Monday, January 18, 2016
One thing I had been holding onto as I went through the house purging of unwanted and unneeded stuff was several volumes of journals documenting the years I was with the little one's dad and ending sometime the year after he left us. At first I kept them to search for clues I should have picked up, but missed. Then, it was to form a timeline of events for court. I moved them from the bedside cabinet to a shelf high in my closet. Occasionally I'd leaf through one, but reading them just left me aching and angry all over again. So, they sat there on my closet shelf for months, collecting dust, too high up for me to reach easily.
But this is a year for change, for purging and letting go of all that garbage.
And it was still hard.
I began by ripping the pages loose from their binding into a big pile on my bedroom floor, setting aside the first volume from that very first year. I found the little charcoal grill and staged it on the picnic table outside, along with some matches. I fetched my pile of writings and sketches, crinkling them into balls and tossing them into the grill. Once I had a good pile, I started the fire. I felt almost giddy as I tossed page after page into the flames and watched them burn. Soon I had erased everything but that first year, the first volume, written on delicate pretty paper inlaid with leaves and flowers.

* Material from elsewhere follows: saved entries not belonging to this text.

Lemma select_ranks_spec fuel : ∀ samples ranks offset,
  (length ranks ≤ fuel)%nat → nondecreasing ranks →
  Forall (λ r, offset ≤ r < offset + length samples)%nat ranks →
  ∃ l, select_ranks fuel samples ranks offset = Ok l ∧ l ≡ₚ samples ∧
    Forall (λ r, placed l (r - offset)) ranks.
Proof.
  induction fuel as [|fuel IH]; intros samples ranks offset Hfuel Hs Hr.
  { destruct ranks; cbn in Hfuel; [|lia]. exists samples. by split_and!. }
  destruct (decide (ranks = [])) as [->|Hne]; [exists samples; by split_and!|].
  assert (0 < length ranks)%nat as Hpos by (destruct ranks; cbn; [done|lia]).
  cbn [select_ranks]. destruct ranks as [|r0 ranks0] eqn:Er; [done|]. rewrite <- Er in *. clear Er r0 ranks0.
  set (split := Nat.min _ _).
  destruct (lookup_lt_is_Some_2 ranks split) as [rank Hrank]; [lia|]. rewrite Hrank.
  destruct (proj1 (Forall_lookup _ _) Hr _ _ Hrank) as [Hge Hlt].
  rewrite (proj2 (Nat.leb_gt _ _)) by lia.
  destruct (select_placed samples (rank - offset)) as (x & Hx & Hlo & Hhi); [lia|].
  set (l := select_nth_unstable samples (rank - offset)) in *.
  assert (l ≡ₚ samples) as Hperm by apply select_perm.
  pose proof (Permutation_length Hperm) as Hlen.
  destruct (ranks_split ranks rank _ _ Hs Hr) as (Hrlo & Hrhi & Hcases).
  set (le := partition_point (λ r, r <? rank)%nat ranks) in *.
  set (us := partition_point (λ r, r <=? rank)%nat ranks) in *.
  assert (le ≤ split)%nat as Hle by (apply (partition_point_le _ _ _ rank); [done|]; apply Nat.ltb_ge; lia).
  assert (split < us)%nat as Hus.
  { apply (partition_point_gt _ _ _ rank); [|done|done|apply Nat.leb_le; lia].
    intros a b ? ?%Nat.leb_le. apply Nat.leb_le. lia. }
  destruct (IH (take (rank - offset) l) (take le ranks) offset) as (lower & Elo & Plo & Slo).
  { rewrite length_take. lia. } { by apply nondecreasing_take. }
  { eapply Forall_impl; [exact Hrlo|]. cbn. rewrite length_take. lia. }
  destruct (IH (drop (S (rank - offset)) l) (drop us ranks) (S rank)) as (upper & Eup & Pup & Sup).
  { rewrite length_drop. lia. } { by apply nondecreasing_drop. }
  { eapply Forall_impl; [exact Hrhi|]. cbn. rewrite length_drop. lia. }
  rewrite Elo. cbn [mbind result_bind]. rewrite Eup. cbn [mbind result_bind].
  rewrite (drop_S l x _ Hx). cbn [take]. eexists. split; [done|].
  assert (length lower = rank - offset)%nat as Hll
    by (rewrite (Permutation_length Plo), length_take; lia).
  rewrite take_0. cbn [app]. split.
  - rewrite Plo, Pup, <- Hperm. rewrite <- (take_drop_middle l _ x Hx) at 3. done.
  - apply Forall_forall. intros r Hin.
    apply placed_join; [by eapply Forall_perm|by eapply Forall_perm|].
    rewrite Hll. destruct (Hcases r Hin) as [Hin'|[->|Hin']].
    + left. by apply (proj1 (Forall_forall _ _) Slo).
    + by right; left.
    + right; right. exists (r - S rank)%nat. split; [|by apply (proj1 (Forall_forall _ _) Sup)].
      pose proof (proj1 (Forall_forall _ _) Hrhi r Hin'). cbn in *. lia.
Qed.

(** ** The ordered paths *)

Lemma is_sorted_spec l : is_sorted l = true → sorted l.
Proof.
  intros Hl. apply Sorted_StronglySorted; [intros a b c; lia|].
  induction l as [|x l IH]; [constructor|]. destruct l as [|y l]; [by repeat constructor|].
  unfold is_sorted in *. cbn in *. apply andb_prop in Hl as [Hxy Hl].
  constructor; [by apply IH|]. constructor. by apply Z.leb_le.
Qed.

Lemma is_sorted_desc_spec l : is_sorted_desc l = true → sorted (reverse l).
Proof.
  intros Hl. assert (StronglySorted (flip Z.le) l) as Hd.
  { apply Sorted_StronglySorted; [intros a b c; cbn; lia|].
    induction l as [|x l IH]; [constructor|]. destruct l as [|y l]; [by repeat constructor|].
    unfold is_sorted_desc in *. cbn in *. apply andb_prop in Hl as [Hxy Hl].
    constructor; [by apply IH|]. constructor. by apply Z.leb_le. }
  clear Hl. induction Hd as [|x l Hd IH Hx]; [constructor|]. rewrite reverse_cons.
  apply sorted_app; [done|by repeat constructor|]. intros a b Ha Hb.
  apply list_elem_of_singleton in Hb as ->. rewrite elem_of_reverse in Ha.
  rewrite Forall_forall in Hx. by apply Hx.
Qed.

Lemma nth_reverse (l : list Z) i : (i < length l)%nat → nth (length l - 1 - i) l 0 = nth i (reverse l) 0.
Proof.
  intros Hi. rewrite !nth_lookup. rewrite reverse_lookup by done. do 2 f_equal. lia.
Qed.

(** Folding [min] over a nonempty list gives its least element. *)
Lemma foldl_min x l : foldl Z.min x l ∈ x :: l ∧ Forall (λ y, foldl Z.min x l ≤ y) (x :: l).
Proof.
  revert x. induction l as [|y l IH]; intros x; cbn.
  - split; [by left|]. by repeat constructor.
  - destruct (IH (Z.min x y)) as [Hin Hall]. apply Forall_cons in Hall as [Hm Hall]. split.
    + apply elem_of_cons in Hin as [->|Hin]; [|set_solver]. destruct (Z.min_spec x y) as [[_ ->]|[_ ->]]; set_solver.
    + repeat constructor; [lia|lia|done].
Qed.
Lemma foldl_max x l : foldl Z.max x l ∈ x :: l ∧ Forall (λ y, y ≤ foldl Z.max x l) (x :: l).
Proof.
  revert x. induction l as [|y l IH]; intros x; cbn.
  - split; [by left|]. by repeat constructor.
  - destruct (IH (Z.max x y)) as [Hin Hall]. apply Forall_cons in Hall as [Hm Hall]. split.
    + apply elem_of_cons in Hin as [->|Hin]; [|set_solver]. destruct (Z.max_spec x y) as [[_ ->]|[_ ->]]; set_solver.
    + repeat constructor; [lia|lia|done].
Qed.

(** The least element of the prefix that ends at a placed rank is the least of
    all; likewise the greatest of the suffix that starts at one. *)
Lemma min_of_placed l r : placed l r → min_of (take (S r) l) = nth 0 (sort_unstable l) 0.
Proof.
  intros (x & Hx & Hlo & Hhi). set (k := take (S r) l).
  assert (k = take r l ++ [x]) as Ek by by apply take_S_r.
  destruct k as [|a k'] eqn:Ek'; [by destruct (take r l)|]. cbn [min_of].
  destruct (foldl_min a k') as [Hin Hall]. set (m := foldl Z.min a k') in *. rewrite Ek in Hin, Hall.
  apply Forall_app in Hall as [Hml [Hmx _]%Forall_cons].
  assert (m ∈ l) as Hm.
  { rewrite <- (take_drop_middle l r x Hx). set_solver. }
  assert (Forall (λ y, m ≤ y) l) as Hall.
  { rewrite <- (take_drop_middle l r x Hx), Forall_app, Forall_cons. split_and!; [done|done|].
    eapply Forall_impl; [exact Hhi|]. cbn. lia. }
  rewrite <- (sort_perm l) in Hm, Hall. pose proof (sort_sorted l) as Hs.
  destruct (sort_unstable l) as [|y k2]; [by apply elem_of_nil in Hm|]. cbn.
  apply Forall_cons in Hall as [Hmy _]. apply StronglySorted_inv in Hs as [_ Hy].
  apply elem_of_cons in Hm as [->|Hm]; [done|]. rewrite Forall_forall in Hy. apply Hy in Hm. lia.
Qed.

I took one last glance through its pages, sighed, and threw the whole journal into the fire before I could change my mind.
I don't know why it was hard to toss that first journal into the fire. It was full of lies, lies I told myself about how wonderful everything was. But, I suppose it was full of hope, too.
Why am I sharing this deeply personal story here? There is a process to simplifying one's life. First, you begin to see all the possessions you own that you don't need. You will discard old shirts, kitchen appliances you don't use, gifts that really weren't your thing but you were too guilty to get rid of, books you've never read but held onto for years. You will get really creative and toss all the bath products you don't use, candy you don't need to eat, copies of old bank statements. Then, when you have sifted through all of the obvious things that you can get rid of, you will come to the emotional baggage, the old love letters from your first crush, photos of friends who have moved on, and, if you are like me, journals full of stories of your life.
It is going to be a very personal decision for you to discard or keep. Listen to your heart, but be willing to let go of the past. If it doesn't feel right to toss it, hold on to it. You may change your mind one day, but if you don't that's ok. For me, it was time to move on. I'm done. As I told a close friend of mine, I don't need that crap in my life anymore.
Set it on fire. Burn that shit. Eat some chocolate and drink a glass of wine. Then move on. Because life is about moving forward. Besides, you don't need that crap in your life anymore either.